Look at each line of the listing. Copy those that hold the string "totalSize".

─── INFORMATION ───

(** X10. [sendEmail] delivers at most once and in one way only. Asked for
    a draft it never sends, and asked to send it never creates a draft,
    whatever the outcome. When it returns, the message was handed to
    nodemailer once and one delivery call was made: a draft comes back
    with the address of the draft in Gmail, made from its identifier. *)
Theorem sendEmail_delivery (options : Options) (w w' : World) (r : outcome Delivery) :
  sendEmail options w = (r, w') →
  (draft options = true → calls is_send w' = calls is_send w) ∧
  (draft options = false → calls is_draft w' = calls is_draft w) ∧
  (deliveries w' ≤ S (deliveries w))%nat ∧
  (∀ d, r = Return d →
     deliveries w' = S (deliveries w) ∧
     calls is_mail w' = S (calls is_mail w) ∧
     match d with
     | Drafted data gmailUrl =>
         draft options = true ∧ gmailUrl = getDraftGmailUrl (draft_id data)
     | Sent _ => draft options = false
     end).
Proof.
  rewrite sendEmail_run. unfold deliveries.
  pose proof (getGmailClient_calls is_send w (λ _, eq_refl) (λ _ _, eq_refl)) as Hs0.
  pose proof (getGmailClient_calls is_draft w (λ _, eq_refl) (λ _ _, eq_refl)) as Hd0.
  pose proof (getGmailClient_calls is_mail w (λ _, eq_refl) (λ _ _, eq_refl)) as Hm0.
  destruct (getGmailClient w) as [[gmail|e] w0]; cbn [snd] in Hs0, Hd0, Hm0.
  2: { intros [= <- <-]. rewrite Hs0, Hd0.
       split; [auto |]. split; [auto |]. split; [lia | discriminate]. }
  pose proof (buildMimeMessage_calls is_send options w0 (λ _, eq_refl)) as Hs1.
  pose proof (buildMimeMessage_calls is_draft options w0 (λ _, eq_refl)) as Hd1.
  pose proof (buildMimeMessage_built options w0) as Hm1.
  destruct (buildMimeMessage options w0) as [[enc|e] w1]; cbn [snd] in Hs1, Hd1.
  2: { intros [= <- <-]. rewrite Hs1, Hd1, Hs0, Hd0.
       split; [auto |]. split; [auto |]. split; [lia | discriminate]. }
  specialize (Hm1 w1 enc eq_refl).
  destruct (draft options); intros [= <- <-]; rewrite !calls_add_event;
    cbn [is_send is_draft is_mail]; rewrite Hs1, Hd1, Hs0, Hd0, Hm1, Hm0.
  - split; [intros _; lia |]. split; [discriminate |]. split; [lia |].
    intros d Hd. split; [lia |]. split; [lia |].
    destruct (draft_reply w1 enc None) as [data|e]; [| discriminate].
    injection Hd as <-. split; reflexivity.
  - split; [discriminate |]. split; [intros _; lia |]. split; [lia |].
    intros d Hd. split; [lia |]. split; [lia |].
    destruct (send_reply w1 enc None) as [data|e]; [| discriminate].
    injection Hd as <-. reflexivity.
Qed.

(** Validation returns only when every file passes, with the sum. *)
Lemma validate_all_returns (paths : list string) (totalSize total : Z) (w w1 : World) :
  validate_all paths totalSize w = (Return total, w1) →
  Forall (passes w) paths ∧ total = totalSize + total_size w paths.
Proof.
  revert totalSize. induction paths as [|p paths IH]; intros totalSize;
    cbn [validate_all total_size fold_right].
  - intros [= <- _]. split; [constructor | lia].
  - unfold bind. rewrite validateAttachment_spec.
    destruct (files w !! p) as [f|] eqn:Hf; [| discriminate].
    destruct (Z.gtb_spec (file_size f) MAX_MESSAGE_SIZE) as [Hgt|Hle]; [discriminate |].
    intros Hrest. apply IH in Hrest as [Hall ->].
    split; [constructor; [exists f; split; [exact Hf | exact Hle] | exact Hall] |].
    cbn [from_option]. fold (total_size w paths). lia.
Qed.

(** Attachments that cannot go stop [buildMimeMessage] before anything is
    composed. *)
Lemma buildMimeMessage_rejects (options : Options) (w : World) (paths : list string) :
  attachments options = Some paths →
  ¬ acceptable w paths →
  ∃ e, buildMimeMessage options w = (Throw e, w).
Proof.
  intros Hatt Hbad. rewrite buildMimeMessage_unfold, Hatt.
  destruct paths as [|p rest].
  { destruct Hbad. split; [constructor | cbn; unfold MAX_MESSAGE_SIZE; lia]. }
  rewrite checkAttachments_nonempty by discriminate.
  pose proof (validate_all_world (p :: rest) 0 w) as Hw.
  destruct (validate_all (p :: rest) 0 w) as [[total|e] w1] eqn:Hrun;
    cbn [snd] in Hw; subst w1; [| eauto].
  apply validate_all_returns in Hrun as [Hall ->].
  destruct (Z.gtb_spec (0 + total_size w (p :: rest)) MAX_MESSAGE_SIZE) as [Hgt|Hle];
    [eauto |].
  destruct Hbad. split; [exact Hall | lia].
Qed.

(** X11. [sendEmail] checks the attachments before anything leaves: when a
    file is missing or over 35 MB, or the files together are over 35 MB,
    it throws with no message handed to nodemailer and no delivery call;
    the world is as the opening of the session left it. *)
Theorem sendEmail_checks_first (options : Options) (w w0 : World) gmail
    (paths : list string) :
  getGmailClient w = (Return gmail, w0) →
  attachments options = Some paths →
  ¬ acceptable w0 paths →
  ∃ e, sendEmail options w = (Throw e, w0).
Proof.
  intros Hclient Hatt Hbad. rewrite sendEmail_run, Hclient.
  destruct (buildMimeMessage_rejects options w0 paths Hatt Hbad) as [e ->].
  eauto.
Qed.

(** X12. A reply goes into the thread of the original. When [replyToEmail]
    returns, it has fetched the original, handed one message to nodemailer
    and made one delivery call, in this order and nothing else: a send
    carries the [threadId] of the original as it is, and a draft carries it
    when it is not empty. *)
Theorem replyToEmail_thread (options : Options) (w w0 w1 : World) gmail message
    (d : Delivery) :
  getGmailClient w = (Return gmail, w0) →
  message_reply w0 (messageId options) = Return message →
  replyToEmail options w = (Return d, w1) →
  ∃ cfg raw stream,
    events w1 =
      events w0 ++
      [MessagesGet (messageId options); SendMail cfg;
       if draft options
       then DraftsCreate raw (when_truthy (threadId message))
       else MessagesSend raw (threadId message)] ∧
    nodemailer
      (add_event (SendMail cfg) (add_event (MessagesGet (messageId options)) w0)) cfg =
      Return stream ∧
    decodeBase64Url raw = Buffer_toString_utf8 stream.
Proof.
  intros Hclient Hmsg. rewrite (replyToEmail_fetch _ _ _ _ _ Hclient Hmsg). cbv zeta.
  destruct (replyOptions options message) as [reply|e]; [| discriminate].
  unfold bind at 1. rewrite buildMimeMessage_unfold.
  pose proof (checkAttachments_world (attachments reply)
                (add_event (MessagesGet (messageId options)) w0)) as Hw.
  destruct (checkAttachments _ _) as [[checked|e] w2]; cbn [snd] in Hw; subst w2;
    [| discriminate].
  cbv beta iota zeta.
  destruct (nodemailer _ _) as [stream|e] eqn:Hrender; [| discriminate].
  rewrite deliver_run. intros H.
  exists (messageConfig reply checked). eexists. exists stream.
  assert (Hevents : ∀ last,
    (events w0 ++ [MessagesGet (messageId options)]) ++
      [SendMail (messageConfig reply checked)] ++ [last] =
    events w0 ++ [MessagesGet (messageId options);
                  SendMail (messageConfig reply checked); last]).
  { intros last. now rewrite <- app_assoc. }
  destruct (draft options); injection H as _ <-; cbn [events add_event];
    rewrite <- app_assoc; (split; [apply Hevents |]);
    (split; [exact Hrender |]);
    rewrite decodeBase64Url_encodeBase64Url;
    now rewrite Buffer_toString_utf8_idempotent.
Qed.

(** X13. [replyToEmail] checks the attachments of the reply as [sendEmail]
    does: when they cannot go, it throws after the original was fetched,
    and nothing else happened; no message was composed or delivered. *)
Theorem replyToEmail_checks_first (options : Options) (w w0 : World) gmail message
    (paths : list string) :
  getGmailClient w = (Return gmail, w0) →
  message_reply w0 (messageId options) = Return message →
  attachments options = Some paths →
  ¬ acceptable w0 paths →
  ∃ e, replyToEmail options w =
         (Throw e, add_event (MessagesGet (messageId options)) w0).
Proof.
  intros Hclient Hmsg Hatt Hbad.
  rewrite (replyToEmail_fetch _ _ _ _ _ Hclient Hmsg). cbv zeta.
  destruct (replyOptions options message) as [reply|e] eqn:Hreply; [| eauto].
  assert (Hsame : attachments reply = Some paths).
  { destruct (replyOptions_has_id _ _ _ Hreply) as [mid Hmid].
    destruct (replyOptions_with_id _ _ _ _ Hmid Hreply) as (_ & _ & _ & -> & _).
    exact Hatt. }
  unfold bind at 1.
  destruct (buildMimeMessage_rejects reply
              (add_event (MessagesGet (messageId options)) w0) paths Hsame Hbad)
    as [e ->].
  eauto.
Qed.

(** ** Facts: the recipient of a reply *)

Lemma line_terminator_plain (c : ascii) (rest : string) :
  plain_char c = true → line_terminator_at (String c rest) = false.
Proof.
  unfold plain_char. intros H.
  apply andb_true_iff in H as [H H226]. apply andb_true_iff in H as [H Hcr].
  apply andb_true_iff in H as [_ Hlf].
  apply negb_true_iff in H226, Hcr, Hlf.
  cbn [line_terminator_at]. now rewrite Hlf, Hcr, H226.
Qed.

───

WRITTEN ANSWER.
Lemma validate_all_returns (paths : list string) (totalSize total : Z) (w w1 : World) :
  validate_all paths totalSize w = (Return total, w1) →
  Forall (passes w) paths ∧ total = totalSize + total_size w paths.
  revert totalSize. induction paths as [|p paths IH]; intros totalSize;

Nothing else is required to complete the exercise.